Kalp krizine neden olan birçok risk faktörü bulunmaktadır. Sağlıksız yaşam, stres ve çeşitli hastalıklar bu risk faktörleri arasında yer alır. Damar sertliği olarak bilinen ateroskleroz da kalp krizine yol açan riskler arasındadır. Ateroskleroz çocukluktan itibaren sinsice gelişerek kalp krizine zemin oluşturmaktadır. Bu hastalığın ilk belirtisinin kalp krizi olduğu düşünülse de uzmanlar hastalığı yaşayan kişilerin yüzde 70'ten fazlasının ellerinde ve ayaklarında olağan dışı durumlar görüldüğü açıklamıştır.
Ellerde ve ayaklarda yaşanan değişimlerin nedeni, bu derecedeki daralmaya kalbe giden kan akışının önemli ölçüde azalması eşlik etmesidir. Bununla birlikte, daralan arterlerin çeşitli aşamalarının nasıl ortaya çıktığını anlamak erken teşhis için büyük önem taşımaktadır. Bunlar şunları içerebilir:
Azalmış kan akışına bağlı gelişen ayak ve bacak sorunlarına ek olarak, bireyler ayrıca egzersiz yaparken belirgin semptomlar fark edebilir. Örneğin, fiziksel efor sırasında nefes darlığı veya göğüs ağrısı, atardamarların kan akışındaki artışı karşılamak için mücadele ettiğini gösterebilir. Bazen insanlar hiçbir semptom göstermeden damarlarında tam bir tıkanıklık ile aylarca hatta yıllarca yaşayabilirler.

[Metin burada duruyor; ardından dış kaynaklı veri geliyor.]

(** The five formatting functions are stubs in the source ([// TODO]). *)
Definition reportCounter (metric : Metric) (date : Date) : Rows := [].
Definition reportGauge (metric : Metric) (date : Date) : Rows := [].
Definition reportHistogram (metric : Metric) (date : Date) : Rows := [].
Definition reportMeter (metric : Metric) (date : Date) : Rows := [].
Definition reportTimer (metric : Metric) (date : Date) : Rows := [].

(** [writeRows(metric, rows, type)] *)
Definition writeRows (metric : Metric) (rows : Rows) (type : MetricType)
    (w : World) : World :=
  foldl (fun w row => log (WriteRow metric row) w) w rows.

(** A number used as a condition: [if (metricId)]. *)
Definition truthy (metricId : option Z) : bool :=
  match metricId with
  | Some z => negb (z =? 0)%Z
  | None => false
  end.

(** The body of the [forEach] in [reportMetrics], for one metric. *)
Definition reportMetric (date : Date) (type : MetricType)
    (reportFunction : Metric -> Date -> Rows)
    (lastModifiedFunction : Metric -> number)
    (st : CsvMetricReporter * World) (metric : Metric)
    : CsvMetricReporter * World :=
  let '(r, w) := st in
  let metricId := id metric in
  let '(changed, r) :=
    match metricId with
    | Some n =>
        if truthy metricId
        then hasChanged n (lastModifiedFunction metric) date r
        else (true, r)
    | None => (true, r)
    end in
  let w := log (Evaluated metric date changed) w in
  if changed then
    let rows := reportFunction metric date in
    if (0 <? length rows)%nat
    then (r, writeRows metric rows type w)
    else (r, w)
  else (r, w).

Bazen bir arter tamamen tıkanırsa, tıkanıklığın etrafında yeni bir kan kaynağı oluşur.Bununla birlikte, bu yeni kanalın kalbe yeterli kan sağlama olasılığı düşüktür ve muhtemelen aynı göğüs ağrısı ve nefes darlığı semptomlarına yol açacaktır. "Semptomlarınız varsa, bir stres testi bunların bir arterdeki bir bloktan mı yoksa başka bir şeyden mi kaynaklandığını belirlemeye yardımcı olabilir" Asemptomatik hastalık ilerlemesi sadece kalp krizlerinin ortaya çıkmasına neden olmakla kalmaz, aynı zamanda kararsız anjina pektoris ve ani kardiyak ölüme de neden olabilir.
Kuzey Amerika Radyoloji Derneği tarafından yürütülen araştırma asemptomatik aterosklerozun bilişsel bozulma için önemli bir risk faktörü olduğunu öne sürüyor. Çeşitli çalışmalar, aterosklerozu erken evrelerde tanımlamanın önemini vurgulamıştır. Kolesterol, trigliseritler ve lipoproteinler için düzenli olarak kan kontrolü yaptırmak, hayati organlarda uzun vadeli hasarı önlemenin bir yoludur.